* [About this task]: In the entries below, the lines from the one with "match GetItemByGuid p" through the one with "else if negb (me" are to be copied exactly; both ends count.
:: Data shown
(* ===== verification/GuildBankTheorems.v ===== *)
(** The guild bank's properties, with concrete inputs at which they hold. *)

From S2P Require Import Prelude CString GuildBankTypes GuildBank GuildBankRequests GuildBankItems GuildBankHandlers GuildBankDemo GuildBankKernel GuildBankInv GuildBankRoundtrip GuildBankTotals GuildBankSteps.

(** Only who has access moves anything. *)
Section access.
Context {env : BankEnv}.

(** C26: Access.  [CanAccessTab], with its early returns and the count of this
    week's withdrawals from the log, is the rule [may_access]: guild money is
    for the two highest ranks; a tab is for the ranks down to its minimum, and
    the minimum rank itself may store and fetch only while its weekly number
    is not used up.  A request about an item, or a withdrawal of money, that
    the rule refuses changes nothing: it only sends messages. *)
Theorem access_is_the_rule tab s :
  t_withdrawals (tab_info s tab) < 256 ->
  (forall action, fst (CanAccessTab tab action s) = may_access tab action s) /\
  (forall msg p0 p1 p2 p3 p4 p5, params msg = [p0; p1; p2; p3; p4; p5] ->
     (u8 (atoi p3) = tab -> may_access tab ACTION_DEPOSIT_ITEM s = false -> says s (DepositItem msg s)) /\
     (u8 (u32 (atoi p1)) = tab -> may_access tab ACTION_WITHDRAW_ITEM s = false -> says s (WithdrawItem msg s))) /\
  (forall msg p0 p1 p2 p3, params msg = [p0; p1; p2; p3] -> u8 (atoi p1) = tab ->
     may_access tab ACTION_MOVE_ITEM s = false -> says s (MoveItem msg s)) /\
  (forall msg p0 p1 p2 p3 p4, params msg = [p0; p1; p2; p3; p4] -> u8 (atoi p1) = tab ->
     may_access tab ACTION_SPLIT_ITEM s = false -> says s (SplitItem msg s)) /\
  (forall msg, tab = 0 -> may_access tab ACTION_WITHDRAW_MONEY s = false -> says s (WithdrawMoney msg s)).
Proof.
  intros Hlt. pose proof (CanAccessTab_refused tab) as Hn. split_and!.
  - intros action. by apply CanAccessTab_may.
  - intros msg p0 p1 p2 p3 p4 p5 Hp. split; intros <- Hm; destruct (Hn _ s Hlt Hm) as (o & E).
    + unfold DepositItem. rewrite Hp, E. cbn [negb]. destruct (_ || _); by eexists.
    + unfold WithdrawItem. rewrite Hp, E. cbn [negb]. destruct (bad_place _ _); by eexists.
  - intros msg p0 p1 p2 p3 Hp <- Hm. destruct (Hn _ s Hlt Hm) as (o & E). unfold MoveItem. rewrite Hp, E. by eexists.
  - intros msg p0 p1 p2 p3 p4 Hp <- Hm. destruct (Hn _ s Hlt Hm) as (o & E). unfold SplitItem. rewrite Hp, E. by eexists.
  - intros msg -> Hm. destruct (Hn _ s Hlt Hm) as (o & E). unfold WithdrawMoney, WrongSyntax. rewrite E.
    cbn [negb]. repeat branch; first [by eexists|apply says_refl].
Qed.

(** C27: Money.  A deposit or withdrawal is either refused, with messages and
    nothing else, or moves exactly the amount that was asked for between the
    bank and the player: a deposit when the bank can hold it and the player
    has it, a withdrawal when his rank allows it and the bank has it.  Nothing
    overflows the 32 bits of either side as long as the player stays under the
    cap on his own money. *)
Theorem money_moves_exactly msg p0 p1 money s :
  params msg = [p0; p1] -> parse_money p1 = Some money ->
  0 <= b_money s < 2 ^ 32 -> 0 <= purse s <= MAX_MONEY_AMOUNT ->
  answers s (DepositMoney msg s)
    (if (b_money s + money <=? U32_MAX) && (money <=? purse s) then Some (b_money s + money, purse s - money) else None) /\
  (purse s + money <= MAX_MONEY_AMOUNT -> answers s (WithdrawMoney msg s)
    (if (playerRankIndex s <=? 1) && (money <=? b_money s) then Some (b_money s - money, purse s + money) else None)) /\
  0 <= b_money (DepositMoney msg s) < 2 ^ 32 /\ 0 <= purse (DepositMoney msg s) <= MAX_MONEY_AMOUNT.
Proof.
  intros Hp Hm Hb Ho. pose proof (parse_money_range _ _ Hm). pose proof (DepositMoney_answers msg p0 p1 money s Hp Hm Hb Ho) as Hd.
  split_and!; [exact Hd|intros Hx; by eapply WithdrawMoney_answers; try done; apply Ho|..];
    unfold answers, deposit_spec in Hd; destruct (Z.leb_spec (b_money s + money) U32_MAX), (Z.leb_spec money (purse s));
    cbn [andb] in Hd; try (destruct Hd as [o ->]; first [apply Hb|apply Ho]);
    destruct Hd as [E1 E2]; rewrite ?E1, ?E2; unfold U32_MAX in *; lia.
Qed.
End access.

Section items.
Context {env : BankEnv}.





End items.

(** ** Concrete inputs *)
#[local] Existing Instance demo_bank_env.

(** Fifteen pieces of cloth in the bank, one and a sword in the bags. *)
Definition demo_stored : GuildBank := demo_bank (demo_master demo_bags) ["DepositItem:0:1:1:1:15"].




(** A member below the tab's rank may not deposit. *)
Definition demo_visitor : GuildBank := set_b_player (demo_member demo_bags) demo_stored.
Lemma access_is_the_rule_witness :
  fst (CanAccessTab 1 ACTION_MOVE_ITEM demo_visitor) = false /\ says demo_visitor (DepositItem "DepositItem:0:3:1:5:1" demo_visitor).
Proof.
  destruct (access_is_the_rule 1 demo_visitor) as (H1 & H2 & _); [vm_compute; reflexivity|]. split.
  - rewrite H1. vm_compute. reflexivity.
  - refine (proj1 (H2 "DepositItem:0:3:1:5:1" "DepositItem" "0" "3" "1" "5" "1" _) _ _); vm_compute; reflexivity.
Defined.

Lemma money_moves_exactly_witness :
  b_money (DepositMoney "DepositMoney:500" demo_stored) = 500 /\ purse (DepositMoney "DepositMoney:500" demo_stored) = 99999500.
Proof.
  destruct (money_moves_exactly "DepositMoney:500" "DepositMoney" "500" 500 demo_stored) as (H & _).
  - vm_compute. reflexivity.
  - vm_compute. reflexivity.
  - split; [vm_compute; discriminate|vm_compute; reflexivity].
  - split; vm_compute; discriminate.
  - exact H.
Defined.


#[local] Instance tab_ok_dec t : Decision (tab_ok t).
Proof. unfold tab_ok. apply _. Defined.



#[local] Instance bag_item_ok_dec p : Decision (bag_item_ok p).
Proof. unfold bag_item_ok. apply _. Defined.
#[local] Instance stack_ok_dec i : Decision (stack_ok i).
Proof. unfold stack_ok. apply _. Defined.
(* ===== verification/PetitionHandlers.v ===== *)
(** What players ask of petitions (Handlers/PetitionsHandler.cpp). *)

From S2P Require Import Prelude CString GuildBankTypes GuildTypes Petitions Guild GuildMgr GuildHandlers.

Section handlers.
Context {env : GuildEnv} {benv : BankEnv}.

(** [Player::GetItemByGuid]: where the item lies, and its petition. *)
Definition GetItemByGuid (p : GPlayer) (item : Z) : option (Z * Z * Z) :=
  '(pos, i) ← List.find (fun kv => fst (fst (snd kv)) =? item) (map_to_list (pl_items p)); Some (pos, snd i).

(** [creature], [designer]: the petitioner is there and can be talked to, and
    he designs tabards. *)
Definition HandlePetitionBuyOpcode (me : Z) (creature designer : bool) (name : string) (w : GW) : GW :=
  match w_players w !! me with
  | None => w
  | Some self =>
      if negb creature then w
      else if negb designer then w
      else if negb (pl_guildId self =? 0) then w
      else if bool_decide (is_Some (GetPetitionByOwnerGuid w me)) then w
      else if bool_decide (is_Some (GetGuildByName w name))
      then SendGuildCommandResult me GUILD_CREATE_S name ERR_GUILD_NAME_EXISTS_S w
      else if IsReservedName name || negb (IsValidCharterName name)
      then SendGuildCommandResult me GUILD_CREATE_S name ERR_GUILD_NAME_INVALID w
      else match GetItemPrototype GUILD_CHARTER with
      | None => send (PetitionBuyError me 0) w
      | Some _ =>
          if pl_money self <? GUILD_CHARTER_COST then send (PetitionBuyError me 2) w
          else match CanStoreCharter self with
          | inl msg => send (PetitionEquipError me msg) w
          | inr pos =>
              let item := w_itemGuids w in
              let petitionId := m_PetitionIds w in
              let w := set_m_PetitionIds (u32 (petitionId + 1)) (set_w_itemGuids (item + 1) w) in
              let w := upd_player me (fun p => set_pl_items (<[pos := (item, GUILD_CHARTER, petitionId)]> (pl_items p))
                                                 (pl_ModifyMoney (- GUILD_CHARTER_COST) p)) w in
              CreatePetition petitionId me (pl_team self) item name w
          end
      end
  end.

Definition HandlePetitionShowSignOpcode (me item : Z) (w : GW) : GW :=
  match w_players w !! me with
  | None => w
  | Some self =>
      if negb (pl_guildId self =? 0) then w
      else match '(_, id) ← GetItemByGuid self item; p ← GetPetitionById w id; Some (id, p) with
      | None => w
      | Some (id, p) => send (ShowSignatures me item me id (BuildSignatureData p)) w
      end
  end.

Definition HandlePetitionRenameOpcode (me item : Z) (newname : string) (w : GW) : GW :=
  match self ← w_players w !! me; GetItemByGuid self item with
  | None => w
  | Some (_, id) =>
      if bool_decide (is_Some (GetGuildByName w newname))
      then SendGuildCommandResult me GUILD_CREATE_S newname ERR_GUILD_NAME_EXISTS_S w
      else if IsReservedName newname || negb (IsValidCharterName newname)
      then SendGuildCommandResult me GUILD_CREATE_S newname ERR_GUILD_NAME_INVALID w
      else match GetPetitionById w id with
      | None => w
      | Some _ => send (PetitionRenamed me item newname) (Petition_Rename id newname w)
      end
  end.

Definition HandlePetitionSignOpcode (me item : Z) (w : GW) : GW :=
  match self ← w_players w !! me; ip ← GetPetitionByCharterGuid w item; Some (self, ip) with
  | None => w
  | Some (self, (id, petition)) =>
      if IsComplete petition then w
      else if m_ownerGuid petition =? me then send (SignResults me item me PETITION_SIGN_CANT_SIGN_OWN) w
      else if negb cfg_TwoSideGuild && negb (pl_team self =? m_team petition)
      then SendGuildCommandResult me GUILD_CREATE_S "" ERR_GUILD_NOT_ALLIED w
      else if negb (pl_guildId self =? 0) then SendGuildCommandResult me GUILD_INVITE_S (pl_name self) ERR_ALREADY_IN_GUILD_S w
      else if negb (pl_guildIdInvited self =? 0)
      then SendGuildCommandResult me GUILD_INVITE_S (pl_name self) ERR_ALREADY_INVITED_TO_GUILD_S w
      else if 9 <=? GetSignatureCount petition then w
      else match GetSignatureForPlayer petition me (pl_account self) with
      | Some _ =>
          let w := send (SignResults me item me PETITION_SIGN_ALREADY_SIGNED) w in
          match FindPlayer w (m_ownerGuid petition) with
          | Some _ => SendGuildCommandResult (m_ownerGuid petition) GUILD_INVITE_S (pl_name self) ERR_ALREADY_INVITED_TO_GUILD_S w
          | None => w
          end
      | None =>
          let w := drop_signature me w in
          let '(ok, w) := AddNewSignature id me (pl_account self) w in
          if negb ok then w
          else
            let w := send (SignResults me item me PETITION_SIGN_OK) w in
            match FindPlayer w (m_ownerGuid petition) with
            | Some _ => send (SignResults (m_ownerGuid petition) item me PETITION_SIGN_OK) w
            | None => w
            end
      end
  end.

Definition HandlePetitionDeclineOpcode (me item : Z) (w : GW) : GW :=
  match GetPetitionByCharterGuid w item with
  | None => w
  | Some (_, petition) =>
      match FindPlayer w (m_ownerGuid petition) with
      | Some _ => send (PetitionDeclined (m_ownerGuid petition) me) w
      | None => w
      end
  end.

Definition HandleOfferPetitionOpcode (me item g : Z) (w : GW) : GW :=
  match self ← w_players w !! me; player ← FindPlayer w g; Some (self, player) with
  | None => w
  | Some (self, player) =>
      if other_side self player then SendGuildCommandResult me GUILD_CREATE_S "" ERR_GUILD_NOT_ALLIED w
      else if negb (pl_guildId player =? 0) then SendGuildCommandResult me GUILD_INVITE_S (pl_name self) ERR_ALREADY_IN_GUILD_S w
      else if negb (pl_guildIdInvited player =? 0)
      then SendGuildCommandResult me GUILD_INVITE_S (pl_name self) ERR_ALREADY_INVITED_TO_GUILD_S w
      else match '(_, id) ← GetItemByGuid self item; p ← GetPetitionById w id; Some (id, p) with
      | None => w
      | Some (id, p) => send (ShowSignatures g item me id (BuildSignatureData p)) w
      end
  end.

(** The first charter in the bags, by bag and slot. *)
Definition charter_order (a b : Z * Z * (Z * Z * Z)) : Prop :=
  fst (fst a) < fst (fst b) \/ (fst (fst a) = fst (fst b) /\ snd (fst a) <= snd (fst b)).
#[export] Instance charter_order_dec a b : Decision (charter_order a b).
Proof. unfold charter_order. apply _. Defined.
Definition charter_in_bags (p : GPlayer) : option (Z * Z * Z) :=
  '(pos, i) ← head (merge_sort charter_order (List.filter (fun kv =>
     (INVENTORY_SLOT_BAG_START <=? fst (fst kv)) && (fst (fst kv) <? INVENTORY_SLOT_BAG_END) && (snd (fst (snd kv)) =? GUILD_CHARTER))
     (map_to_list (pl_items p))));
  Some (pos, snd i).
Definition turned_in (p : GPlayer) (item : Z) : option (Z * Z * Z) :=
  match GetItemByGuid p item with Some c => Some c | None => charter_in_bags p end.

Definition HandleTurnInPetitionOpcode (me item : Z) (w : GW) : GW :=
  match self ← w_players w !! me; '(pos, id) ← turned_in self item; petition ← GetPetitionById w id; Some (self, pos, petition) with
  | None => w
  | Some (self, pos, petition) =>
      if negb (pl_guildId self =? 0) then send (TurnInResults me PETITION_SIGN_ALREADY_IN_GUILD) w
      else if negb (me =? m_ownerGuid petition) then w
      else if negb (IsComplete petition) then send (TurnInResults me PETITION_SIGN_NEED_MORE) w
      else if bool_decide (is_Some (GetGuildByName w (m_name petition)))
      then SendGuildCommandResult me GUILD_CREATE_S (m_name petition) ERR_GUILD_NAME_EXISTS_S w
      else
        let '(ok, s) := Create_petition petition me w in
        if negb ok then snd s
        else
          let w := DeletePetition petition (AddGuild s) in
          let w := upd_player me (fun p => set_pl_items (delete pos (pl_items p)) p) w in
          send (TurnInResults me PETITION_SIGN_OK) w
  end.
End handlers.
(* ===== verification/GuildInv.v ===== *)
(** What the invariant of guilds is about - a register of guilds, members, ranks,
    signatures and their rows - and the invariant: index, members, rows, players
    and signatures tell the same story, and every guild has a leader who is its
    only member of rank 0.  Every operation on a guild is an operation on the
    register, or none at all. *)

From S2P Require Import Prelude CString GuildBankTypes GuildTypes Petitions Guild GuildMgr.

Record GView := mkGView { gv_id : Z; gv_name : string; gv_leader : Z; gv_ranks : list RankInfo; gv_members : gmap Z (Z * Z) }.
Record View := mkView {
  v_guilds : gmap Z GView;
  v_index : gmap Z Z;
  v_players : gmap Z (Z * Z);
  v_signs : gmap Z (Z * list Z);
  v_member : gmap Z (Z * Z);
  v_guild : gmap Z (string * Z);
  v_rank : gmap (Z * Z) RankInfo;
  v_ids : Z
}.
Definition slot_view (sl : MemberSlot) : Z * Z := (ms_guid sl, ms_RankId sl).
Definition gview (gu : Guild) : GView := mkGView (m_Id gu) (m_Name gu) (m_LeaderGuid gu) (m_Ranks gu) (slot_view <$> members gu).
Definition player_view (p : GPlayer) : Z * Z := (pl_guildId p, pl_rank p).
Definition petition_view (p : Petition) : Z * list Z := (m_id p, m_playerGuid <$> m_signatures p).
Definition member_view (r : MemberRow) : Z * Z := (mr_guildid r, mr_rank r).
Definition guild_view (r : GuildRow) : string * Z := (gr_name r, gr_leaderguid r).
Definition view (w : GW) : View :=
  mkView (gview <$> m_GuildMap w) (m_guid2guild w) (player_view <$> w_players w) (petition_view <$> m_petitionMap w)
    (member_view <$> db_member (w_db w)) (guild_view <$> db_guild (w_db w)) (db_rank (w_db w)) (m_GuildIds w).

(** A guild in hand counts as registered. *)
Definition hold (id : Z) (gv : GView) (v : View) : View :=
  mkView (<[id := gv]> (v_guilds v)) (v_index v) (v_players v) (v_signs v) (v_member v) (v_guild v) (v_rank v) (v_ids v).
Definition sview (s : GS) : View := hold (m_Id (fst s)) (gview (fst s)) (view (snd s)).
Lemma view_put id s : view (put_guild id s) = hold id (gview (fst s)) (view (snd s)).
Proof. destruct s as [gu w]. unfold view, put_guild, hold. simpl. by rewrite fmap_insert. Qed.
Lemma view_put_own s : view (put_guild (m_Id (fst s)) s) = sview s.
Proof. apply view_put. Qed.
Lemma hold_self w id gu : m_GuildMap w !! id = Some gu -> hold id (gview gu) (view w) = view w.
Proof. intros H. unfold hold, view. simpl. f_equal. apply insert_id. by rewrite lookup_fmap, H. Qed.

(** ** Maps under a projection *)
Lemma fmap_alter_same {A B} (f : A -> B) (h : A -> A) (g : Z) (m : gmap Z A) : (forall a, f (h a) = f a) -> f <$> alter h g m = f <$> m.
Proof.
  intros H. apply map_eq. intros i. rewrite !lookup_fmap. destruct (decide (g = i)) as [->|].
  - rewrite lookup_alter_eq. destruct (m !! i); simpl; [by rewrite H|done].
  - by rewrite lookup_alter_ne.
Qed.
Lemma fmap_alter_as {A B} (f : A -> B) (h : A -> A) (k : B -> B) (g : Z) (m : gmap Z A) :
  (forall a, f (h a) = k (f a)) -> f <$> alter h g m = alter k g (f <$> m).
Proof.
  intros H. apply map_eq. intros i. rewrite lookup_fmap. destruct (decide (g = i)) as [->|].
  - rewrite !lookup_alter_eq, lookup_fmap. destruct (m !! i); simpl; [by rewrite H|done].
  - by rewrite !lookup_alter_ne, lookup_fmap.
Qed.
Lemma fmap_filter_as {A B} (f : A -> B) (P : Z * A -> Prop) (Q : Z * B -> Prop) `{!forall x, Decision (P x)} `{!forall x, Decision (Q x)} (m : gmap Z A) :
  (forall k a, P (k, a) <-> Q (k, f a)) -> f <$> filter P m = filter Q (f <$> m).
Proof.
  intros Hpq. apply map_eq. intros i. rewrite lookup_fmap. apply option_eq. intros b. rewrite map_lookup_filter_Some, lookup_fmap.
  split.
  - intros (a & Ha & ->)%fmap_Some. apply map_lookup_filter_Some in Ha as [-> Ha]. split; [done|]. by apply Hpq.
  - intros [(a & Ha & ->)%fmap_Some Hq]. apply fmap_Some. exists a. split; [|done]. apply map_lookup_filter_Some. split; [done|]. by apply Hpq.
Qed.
::::
* [Task answer]:
  match GetItemByGuid p item with Some c => Some c | None => charter_in_bags p end.

Definition HandleTurnInPetitionOpcode (me item : Z) (w : GW) : GW :=
  match self ← w_players w !! me; '(pos, id) ← turned_in self item; petition ← GetPetitionById w id; Some (self, pos, petition) with
  | None => w
  | Some (self, pos, petition) =>
      if negb (pl_guildId self =? 0) then send (TurnInResults me PETITION_SIGN_ALREADY_IN_GUILD) w
      else if negb (me =? m_ownerGuid petition) then w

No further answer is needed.